# ASSIGNMENT
The answer should be an exact repeat of the stretch of material below from the line containing "hand. Section 3" through the line containing "AttemptAccount : ObjectId;".

###

(** * The report aggregator of review.js

    [generatePolicyReport] of src/review.js takes an array of violation
    records and returns a report: the array itself, a summary (total, one
    count per severity level, a count per category), a pass/fail verdict and
    a list of recommendation strings.  The development embeds the function
    twice: as a function on values ([generatePolicyReport]), and as a program
    over a store of objects ([Store.generatePolicyReport]) in which the array,
    the violation records and the objects the function creates are reached
    through references.  The second embedding is related to the first, and
    carries the statements about what the function leaves untouched. *)

From Stdlib Require Import ZArith Lia.
From stdpp Require Import base option strings list gmap fin_maps.

Local Open Scope string_scope.

(** ** Violation records (review.js, lines 9-70) *)

Module Rule.
Record t := mk {
  id : string;
  name : string;
  severity : string;
  category : string
}.
End Rule.

Module Violation.
Record t := mk {
  rule : Rule.t;
  lineNumber : Z;
  code : string;
  message : string;
  remediation : string
}.
End Violation.
(** ** Attempts *)

(** Modelled from the spec: the [Attempt] struct, [NewAttempt] and
    [DeletePendingAttempts] live in a file that is not part of the sources at
    hand. Section 3 gives an attempt an opaque id, the foreign keys task,
    account, application and queue, the due time [at], the lease expiry
    [reservedUntil] (0 when not reserved), a status among pending, reserved,
    success, error and canceled, and the outcome fields. The task is kept
    both by name (the key DeleteTask selects attempts by) and by id (the
    argument of DeletePendingAttempts). *)
Record Attempt := {
  AttemptID : ObjectId;
  AttemptAccount : ObjectId;
  AttemptApplication : string;
  AttemptTask : string;
  AttemptTaskID : ObjectId;
  AttemptQueue : string;
  AttemptAt : Z;
  ReservedUntil : Z;
  AttemptStatus : string;
  StatusCode : Z;
  Response : string;
  StartedAt : Z;
  FinishedAt : Z;
  AttemptDeleted : bool
}.

Definition set_AttemptStatus (v : string) (a : Attempt) : Attempt :=
  {| AttemptID := AttemptID a; AttemptAccount := AttemptAccount a;
     AttemptApplication := AttemptApplication a; AttemptTask := AttemptTask a;
     AttemptTaskID := AttemptTaskID a; AttemptQueue := AttemptQueue a;
     AttemptAt := AttemptAt a; ReservedUntil := ReservedUntil a;
     AttemptStatus := v; StatusCode := StatusCode a; Response := Response a;
     StartedAt := StartedAt a; FinishedAt := FinishedAt a;
     AttemptDeleted := AttemptDeleted a |}.

Definition set_AttemptDeleted (v : bool) (a : Attempt) : Attempt :=
  {| AttemptID := AttemptID a; AttemptAccount := AttemptAccount a;
     AttemptApplication := AttemptApplication a; AttemptTask := AttemptTask a;
     AttemptTaskID := AttemptTaskID a; AttemptQueue := AttemptQueue a;
     AttemptAt := AttemptAt a; ReservedUntil := ReservedUntil a;
     AttemptStatus := AttemptStatus a; StatusCode := StatusCode a;
     Response := Response a; StartedAt := StartedAt a;
     FinishedAt := FinishedAt a; AttemptDeleted := v |}.

(** The non-terminal statuses of an attempt. *)
Definition nonTerminal (a : Attempt) : bool :=
  (AttemptStatus a =? "pending") || (AttemptStatus a =? "reserved").

(** The attempts a cancellation for the task [taskID] writes to. *)
Definition cancellable (taskID : ObjectId) (a : Attempt) : bool :=
  (AttemptTaskID a =? taskID) && nonTerminal a.

(** Modelled from the spec: [NewAttempt] is not in the sources at hand.
    Section 4.1: "create a fresh pending attempt at [at] and queue [queue]". *)
Definition NewAttempt (attemptID : ObjectId) (task : Task) (l : list Attempt)
  : list Attempt * Attempt * option error :=
  let attempt :=
    {| AttemptID := attemptID; AttemptAccount := Account task;
       AttemptApplication := Application task; AttemptTask := Name task;
       AttemptTaskID := ID task; AttemptQueue := Queue task;
       AttemptAt := At task; ReservedUntil := 0; AttemptStatus := "pending";
       StatusCode := 0; Response := ""; StartedAt := 0; FinishedAt := 0;
       AttemptDeleted := false |} in
  ((l ++ [attempt])%list, attempt, None).

(** Modelled from the spec: [DeletePendingAttempts] is not in the sources at
    hand. Section 4.3: cancellation "is a direct write status <- canceled
    gated on status in {pending, reserved}". Section 4.1 has a replace
    "(a) cancel any existing pending attempt" and "(b) create a fresh pending
    attempt", with exactly one non-terminal attempt afterwards; NewTask does
    (b) under the boolean this call returns, which is therefore the report
    that the write ran: true whenever there is no error. *)
Definition DeletePendingAttempts (taskID : ObjectId) (l : list Attempt)
  : list Attempt * bool * option error :=
  (map (fun a => if cancellable taskID a then set_AttemptStatus "canceled" a else a) l,
   true,
   None).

###

# ANSWER AREA
    hand. Section 3 gives an attempt an opaque id, the foreign keys task,
    account, application and queue, the due time [at], the lease expiry
    [reservedUntil] (0 when not reserved), a status among pending, reserved,
    success, error and canceled, and the outcome fields. The task is kept
    both by name (the key DeleteTask selects attempts by) and by id (the
    argument of DeletePendingAttempts). *)
Record Attempt := {
  AttemptID : ObjectId;
  AttemptAccount : ObjectId;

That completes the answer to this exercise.